This document and all comments received may be viewed online through the Federal eRulemaking portal at: http://www.regulations.gov. The Web site is available 24 hours each day, 365 days each year. Electronic submission and retrieval help and guidelines are available under the help section of the Web site. An electronic copy of this document may also be downloaded by accessing the Office of the Federal Register's home page, http://www.federalregister.gov, or the Government Printing Office's Federal Digital System, http://www.gpo.gov/​fdsys.

Background

The FHWA's current regulatory policy in part 636 allows contracting agencies to use ATCs in their procurement process subject to two conditions: (1) the ATC must not conflict with the criteria agreed upon in the environmental decisionmaking process, and (2) the contracting agency must require proposers to submit a base proposal in addition to supplemental ATC-based proposals. Specifically, 23 CFR 636.209(b) states: “At your discretion, you may allow proposers to submit alternate technical concepts in their proposals as long as these alternate concepts do not conflict with criteria agreed upon in the environmental decision making process. Alternate technical concept proposals may supplement, but not substitute for base Start Printed Page 8264proposals that respond to the Request for Proposal requirements.”

Thus, the current policy allows proposers to submit proposals based on an approved ATC, but not as a substitute for the base proposal.

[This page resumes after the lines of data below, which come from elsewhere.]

Lemma map_nodes_app (before after : list template) (params : Params) :
  map_nodes (before ++ after) params
  = match map_nodes before params with
    | (inl e, params1) => (inl e, params1)
    | (inr ps, params1) =>
        match map_nodes after params1 with
        | (inl e, params2) => (inl e, params2)
        | (inr qs, params2) => (inr (ps ++ qs)%list, params2)
        end
    end.
Proof.
  revert params; induction before as [|x before IH]; intros params;
    cbn [app map_nodes].
  - destruct (map_nodes after params) as [[e|qs] params2]; reflexivity.
  - destruct (parserOfTemplate x params) as [[e|p] params1]; [reflexivity|].
    rewrite IH.
    destruct (map_nodes before params1) as [[e|ps] params2]; [reflexivity|].
    destruct (map_nodes after params2) as [[e|qs] params3]; reflexivity.
Qed.

(** The compilation of the children of a block, as the block runs it. *)
Lemma parserOfTemplate_block (ast : template) (params : Params) :
  children ast <> [] ->
  forall e params1,
    map_nodes (children ast) (entered ast params) = (inl e, params1) ->
    parserOfTemplate ast params = (inl e, params1).
Proof.
  intros N e params1 M.
  destruct ast as [value | variable value | cond | nodes | clause nodes | nodes
                  | ast_decl nodes | class]; cbn [children] in *;
    try contradiction; cbn [entered] in M.
  - cbn [parserOfTemplate]. now rewrite map_nodes_fix, M.
  - now rewrite parserOfTemplate_ClauseBlock, M.
  - cbn [parserOfTemplate]. now rewrite map_nodes_fix, M.
  - now rewrite parserOfTemplate_ContractBlock, M.
Qed.

(** X5.  An exception raised while a node of the template is compiled is
    the outcome of the whole compilation: the call at the root ends with
    the same exception, and leaves [params] as the failing call left
    it. *)
Theorem compile_error_propagates
  (ast sub : template) (params params_sub params' : Params) (e : compile_error) :
  calls ast params sub params_sub ->
  parserOfTemplate sub params_sub = (inl e, params') ->
  parserOfTemplate ast params = (inl e, params').
Proof.
  induction 1 as [ast params | ast params before after x ps params1 sub
                                 params_sub C M _ IH]; intros F; [exact F|].
  apply parserOfTemplate_block.
  - rewrite C. now destruct before.
  - rewrite C, map_nodes_app, M. cbn [map_nodes]. now rewrite (IH F).
Qed.

(** The declared types a Variable can have. *)
Definition known_type (t : string) : bool :=
  existsb (String.eqb t) ["Enum"; "Integer"; "Double"; "String"; "DateTime"].

(** The templates that compile: text, conditionals, variables of a known
    type, and clauses and contracts of such. *)
Fixpoint compilable (ast : template) : bool :=
  match ast with
  | TextChunk _ | ConditionalBlock _ => true
  | Variable_ variable _ => known_type (type variable)
  | ClauseBlock _ nodes | ContractBlock _ nodes => forallb compilable nodes
  | UnorderedListBlock _ | WithBlock _ | OtherNode _ => false
  end.

Definition compiles (ast : template) : Prop :=
  forall params,
    (exists p params', parserOfTemplate ast params = (inr p, params'))
    <-> compilable ast = true.

Lemma map_nodes_compiles (nodes : list template) :
  Forall compiles nodes ->
  forall params,
    (exists ps params', map_nodes nodes params = (inr ps, params'))
    <-> forallb compilable nodes = true.
Proof.
  induction 1 as [|x nodes Hx _ IH]; intros params; cbn [map_nodes forallb].
  - split; eauto.
  - specialize (Hx params).
    destruct (parserOfTemplate x params) as [[e|p] params1] eqn:E.
    + split; [intros (ps & q & [=])|]. intros A.
      apply andb_true_iff in A as [A _]. apply Hx in A as (p & q & [=]).
    + assert (Cx : compilable x = true) by (apply Hx; eauto).
      rewrite Cx. cbn [andb]. rewrite <- (IH params1).
      destruct (map_nodes nodes params1) as [[e|ps] params2]; split;
        try (intros (ps' & q & [=])); eauto.
Qed.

The requirement for a base proposal and a supplemental ATC-based proposal was founded on the perception that it would allow for a fair comparison of proposals. When FHWA released the final rule implementing design-build contracting on December 10, 2002, the Agency believed that the requirement would provide contracting agencies with information on quality and price for comparison. In addition, contracting agencies could evaluate ATC-based proposals from firms desiring to submit innovative concepts. The underlying principle in the existing policy is to ensure fairness and open competition by making certain that all proposers are competing for the same project.

Notice of Proposed Rulemaking (NPRM)

The FHWA published an NPRM on August 1, 2013 (78 FR 46546), proposing to eliminate the base proposal requirement when a contracting agency allows design-build proposers to submit ATCs in their technical and price proposals. All comments received in response to the NPRM have been considered in adopting this final rule. Comments were received from 10 entities. The commenters include: four State departments of transportation (State DOTs), one local public agency, and five industry associations.

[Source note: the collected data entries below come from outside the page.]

(** The exact value of a finite double; 0 for the others. *)
Definition to_Q (x : spec_float) : Q :=
  match x with
  | S754_finite s m e =>
      let magnitude :=
        match e with
        | Zneg p => Zpos m # (2 ^ p)%positive
        | _ => inject_Z (Zpos m * 2 ^ e)
        end in
      if s then Qopp magnitude else magnitude
  | _ => 0%Q
  end.

End Float64.

(** A number at run time: an [int] (a [bool] counts as one) or a [float]. *)
Inductive number : Type :=
| NInt (n : Z)
| NFloat (x : spec_float).

Module Number.

(** The conversion of an [int] operand next to a [float] one. *)
Definition float_of_int (n : Z) : result spec_float :=
  match Float64.of_Z n with
  | S754_infinity _ => Raise OverflowError
  | x => Ok x
  end.

(** [a < k] and [a > k] for an [int] literal [k] that a double holds
    exactly: the comparison of a [float] with it is exact, and false on
    [nan]. *)
Definition lt_int (a : number) (k : Z) : bool :=
  match a with
  | NInt n => (n <? k)%Z
  | NFloat x => SFltb x (Float64.of_Z k)
  end.

Definition gt_int (a : number) (k : Z) : bool :=
  match a with
  | NInt n => (n >? k)%Z
  | NFloat x => SFltb (Float64.of_Z k) x
  end.

(** [a - k] and [a + k] for an [int] [k]. *)
Definition sub_int (a : number) (k : Z) : result number :=
  match a with
  | NInt n => Ok (NInt (n - k))
  | NFloat x => rbind (float_of_int k) (fun y => Ok (NFloat (Float64.sub x y)))
  end.

Definition add_int (a : number) (k : Z) : result number :=
  match a with
  | NInt n => Ok (NInt (n + k))
  | NFloat x => rbind (float_of_int k) (fun y => Ok (NFloat (Float64.add x y)))
  end.

End Number.

Module Json.

(** [bool(v)] *)
Definition truthy (v : json) : bool :=
  match v with
  | JNull => false
  | JBool b => b
  | JNum n => negb (n =? 0)%Z
  | JFloat x => negb (SFeqb x (S754_zero false))
  | JStr s => negb (is_empty s)
  | JArr items => match items with [] => false | _ => true end
  | JObj fields => match fields with [] => false | _ => true end
  end.

Fixpoint lookup (k : str) (fields : list (str * json)) : option json :=
  match fields with
  | [] => None
  | (k', v) :: rest => if PyStr.eqb k' k then Some v else lookup k rest
  end.

(** [v[k]] for a string key [k] *)
Definition subscript (v : json) (k : str) : result json :=
  match v with
  | JObj fields =>
      match lookup k fields with
      | Some x => Ok x
      | None => Raise KeyError
      end
  | _ => Raise TypeError
  end.

(** [v.get(k, default)] *)
Definition get (v : json) (k : str) (default : json) : result json :=
  match v with
  | JObj fields =>
      match lookup k fields with
      | Some x => Ok x
      | None => Ok default
      end
  | _ => Raise AttributeError
  end.

(** A value as an operand of [<] or [-] next to an [int]: a number goes
    through ([bool] is a subclass of [int]), every other value raises. *)
Definition as_number (v : json) : result number :=
  match v with
  | JNum n => Ok (NInt n)
  | JBool b => Ok (NInt (if b then 1 else 0))
  | JFloat x => Ok (NFloat x)
  | _ => Raise TypeError
  end.

(** The values [for x in v] runs through. *)
Definition iterate (v : json) : result (list json) :=
  match v with
  | JArr items => Ok items
  | JObj fields => Ok (map (fun kv => JStr (fst kv)) fields)
  | JStr s => Ok (map (fun c => JStr [c]) s)
  | _ => Raise TypeError
  end.

(** [len(v)] *)
Definition len (v : json) : result Z :=
  match v with
  | JArr items => Ok (Z.of_nat (length items))
  | JObj fields => Ok (Z.of_nat (length fields))
  | JStr s => Ok (Z.of_nat (length s))
  | _ => Raise TypeError
  end.

Definition is_object (v : json) : Prop :=
  match v with JObj _ => True | _ => False end.

End Json.

(** ** The session, the clock and the trace of effects *)

Inductive param : Type :=
| PInt (n : Z)
| PStr (s : str).

(** [session.get(url, params=params)]; the session's headers are the same
    on every request and are not recorded. *)
Record request : Type := { url : str; params : list (str * param) }.

(** The two attributes the analyzer reads: [status_code] and [json()];
    every body is taken to be JSON. *)
Record response : Type := { status_code : Z; body : json }.

Inductive event : Type :=
| Get (r : request)
| Sleep (seconds : Q).

Definition trace := list event.

(** The world outside the analyzer.  The server's answer and the clock may
    depend on everything that has happened so far; a request that gets no
    answer raises.  [print] writes to standard output only and is not
    modelled. *)
Record env : Type := {
  (** the answer to a request after the given history *)
  server : trace -> request -> result response;
  (** [int(time.time())] after the given history *)
  clock : trace -> Z;
  (** [base64.b64decode(s).decode("utf-8")] of the standard library *)
  b64decode_utf8 : str -> result str;
  (** [format(v)] of a value that is not a [str], inside an f-string *)
  format_value : json -> str;
  (** what the operating system makes of a sleep longer than a second,
      after the given history: the exception of a refusal, if any *)
  sleep_refused : trace -> Q -> option exn
}.

(** The outcome of a call of a method: it returns, it raises, or the
    bound on the number of [while True] iterations was reached first. *)
Inductive outcome (A : Type) : Type :=
| Returns (a : A)
| Raises (e : exn)
| OutOfFuel.
Arguments Returns {A} a.
Arguments Raises {A} e.
Arguments OutOfFuel {A}.

(** Computations that perform effects: the history goes in, the outcome
    and the extended history come out. *)
Definition M (A : Type) : Type := trace -> outcome A * trace.

Definition ret {A : Type} (a : A) : M A := fun t => (Returns a, t).

Definition bind {A B : Type} (c : M A) (k : A -> M B) : M B :=
  fun t =>
    match c t with
    | (Returns a, t') => k a t'
    | (Raises e, t') => (Raises e, t')
    | (OutOfFuel, t') => (OutOfFuel, t')
    end.

(** An expression evaluated inside a method. *)
Definition lift {A : Type} (r : result A) : M A :=
  fun t => (match r with Ok a => Returns a | Raise e => Raises e end, t).

Declare Scope py_scope.
Delimit Scope py_scope with py_m.
Notation "x <- c ;; k" := (bind c (fun x => k))
  (at level 61, c at next level, right associativity) : py_scope.
Notation "c ;; k" := (bind c (fun _ => k))
  (at level 61, right associativity) : py_scope.
Open Scope py_scope.

Definition session_get (E : env) (r : request) : M response :=
  fun t => lift (server E t r) (t ++ [Get r]).

Definition time_time (E : env) : M Z := fun t => (Returns (clock E t), t).

(** What the operating system makes of a sleep that the interpreter has
    accepted: a negative duration is rejected ([ValueError]), a sleep of
    at most a second is carried out, and a longer one is carried out
    unless the operating system refuses it, as it does close to the
    largest duration. *)
Definition sleep_result (E : env) (t : trace) (seconds : Q) : result unit :=
  if negb (Qle_bool 0 seconds) then Raise ValueError
  else if Qle_bool seconds 1 then Ok tt
  else match sleep_refused E t seconds with
       | Some e => Raise e
       | None => Ok tt
       end.

Definition sleeping (E : env) (seconds : Q) : M unit :=
  fun t =>
    match sleep_result E t seconds with
    | Ok _ => (Returns tt, t ++ [Sleep seconds])
    | Raise e => (Raises e, t)
    end.

(** [time.sleep(seconds)] for an [int] and for the literal [0.1]: the
    interpreter first turns the duration into a signed 64-bit number of
    nanoseconds, [OverflowError] when it does not fit. *)
Definition time_sleep (E : env) (seconds : Q) : M unit :=
  let nanoseconds := (seconds * inject_Z 1000000000)%Q in
  if Qle_bool nanoseconds (inject_Z 9223372036854775807)
     && Qle_bool (inject_Z (-9223372036854775808)) nanoseconds
  then sleeping E seconds
  else lift (Raise OverflowError).

(** [time.sleep(x)] for a [float] computed at run time: [nan] is rejected
    ([ValueError]), and so is a duration whose nanoseconds, computed in
    doubles, lie beyond 2^63 ([OverflowError]). *)
Definition time_sleep_float (E : env) (x : spec_float) : M unit :=
  match x with
  | S754_nan => lift (Raise ValueError)
  | _ =>
      let nanoseconds := Float64.mul x (Float64.of_Z 1000000000) in
      if SFltb (Float64.of_Z 9223372036854775808) nanoseconds
         || SFltb nanoseconds (Float64.of_Z (-9223372036854775808))
      then lift (Raise OverflowError)
      else sleeping E (Float64.to_Q x)
  end.

Definition time_sleep_number (E : env) (seconds : number) : M unit :=
  match seconds with
  | NInt n => time_sleep E (inject_Z n)
  | NFloat x => time_sleep_float E x
  end.

(** ** The analyzer *)

(** [self]: the token only enters the session headers. *)
Record analyzer : Type := { token : str; org : str }.

Definition base_url : str := py "https://api.github.com".

(** [f"{v}"] *)
Definition fstring (E : env) (v : json) : str :=
  match v with
  | JStr s => s
  | _ => format_value E v
  end.

Definition rate_limit_request : request :=
  {| url := base_url ++ py "/rate_limit"; params := [] |}.

(** [data["resources"]["core"][k]] *)
Definition core_field (data : json) (k : str) : result json :=
  rbind (Json.subscript data (py "resources")) (fun resources =>
  rbind (Json.subscript resources (py "core")) (fun core =>
  Json.subscript core k)).

(** [check_rate_limit] (lines 51-67) *)
Definition check_rate_limit (E : env) : M unit :=
  response <- session_get E rate_limit_request ;;
  if (status_code response =? 200)%Z then
    let data := body response in
    remaining <- lift (core_field data (py "remaining")) ;;
    reset_time <- lift (core_field data (py "reset")) ;;
    remaining_number <- lift (Json.as_number remaining) ;;
    if Number.lt_int remaining_number 10 then
      now <- time_time E ;;
      reset_number <- lift (Json.as_number reset_time) ;;
      difference <- lift (Number.sub_int reset_number now) ;;
      wait_time <- lift (Number.add_int difference 10) ;;
      if Number.gt_int wait_time 0 then time_sleep_number E wait_time
      else ret tt
    else ret tt
  else ret tt.

(** The keyword arguments of [get_repositories]. *)
Record filters : Type := {
  include_public : bool;
  include_private : bool;
  include_archived : bool
}.

Definition per_page : Z := 100.

Definition listing_request (self : analyzer) (page : Z) : request :=
  {| url := base_url ++ py "/orgs/" ++ org self ++ py "/repos";
     params := [ (py "page", PInt page); (py "per_page", PInt per_page);
                 (py "type", PStr (py "all")); (py "sort", PStr (py "name")) ] |}.

(** The [for repo in data] loop (lines 105-116); each [continue] goes on
    with the rest, [filtered_repos] grows at its end. *)
Fixpoint filter_repos (f : filters) (data : list json) (filtered_repos : list json)
  : result (list json) :=
  match data with
  | [] => Ok filtered_repos
  | repo :: rest =>
      rbind (Json.get repo (py "archived") (JBool false)) (fun archived =>
      if Json.truthy archived && negb (include_archived f)
      then filter_repos f rest filtered_repos
      else
        rbind (Json.get repo (py "private") (JBool false)) (fun private =>
        if Json.truthy private && negb (include_private f)
        then filter_repos f rest filtered_repos
        else
          rbind (Json.get repo (py "private") (JBool false)) (fun private' =>
          if negb (Json.truthy private') && negb (include_public f)
          then filter_repos f rest filtered_repos
          else filter_repos f rest (filtered_repos ++ [repo]))))
  end.

(** The [while True] loop of [get_repositories] (lines 87-124), at most
    [fuel] iterations. *)
Fixpoint get_repositories_loop (E : env) (self : analyzer) (f : filters)
    (fuel : nat) (repositories : list json) (page : Z) : M (list json) :=
  match fuel with
  | O => fun t => (OutOfFuel, t)
  | S fuel' =>
      check_rate_limit E ;;
      response <- session_get E (listing_request self page) ;;
      if negb (status_code response =? 200)%Z then ret repositories
      else
        let data := body response in
        if negb (Json.truthy data) then ret repositories
        else
          items <- lift (Json.iterate data) ;;
          filtered_repos <- lift (filter_repos f items []) ;;
          let repositories := repositories ++ filtered_repos in
          n <- lift (Json.len data) ;;
          if (n <? per_page)%Z then ret repositories
          else get_repositories_loop E self f fuel' repositories (page + 1)
  end.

Analysis of NPRM Comments and FHWA Response

The following discussion summarizes the major comments submitted to the docket on the NPRM, notes where and why changes have been made to the rule, and states why particular recommendations or suggestions have not been incorporated into the final rule.

General Discussion of Comments

In general, most of the commenters expressed support for the revisions and concurred that a fair and transparent procurement process can be achieved as long as the request for proposal (RFP) document clearly describes the contracting agency's requirements for ATC content, submission, and review; procedures for confidential meeting; and methods for evaluating the ATC in the proposal review process. None of the commenters disagreed with ending the base proposal requirement when a contracting agency allows design-build proposers to submit ATCs in the technical and price proposals. However, a few commenters raised issues concerning confidentiality and the implementation of design-build contracting.

Several of the contracting agencies noted the benefits of using ATCs in design-build project delivery and concurred that the requirement to prepare base proposals is not cost effective. In particular, the Orange County Transportation Authority (OCTA) noted that “ATCs have been proven to provide numerous benefits including the increased efficiency, the reduction of project risks, and the acceleration of project delivery. Requiring proposers to prepare and submit multiple proposals requires the expenditure of additional funds and man hours that discourages proposers from developing ATCs. OCTA believes that by removing this requirement, design-build proposers will instead be encouraged to explore and develop ATCs and include them in their design-build proposals.”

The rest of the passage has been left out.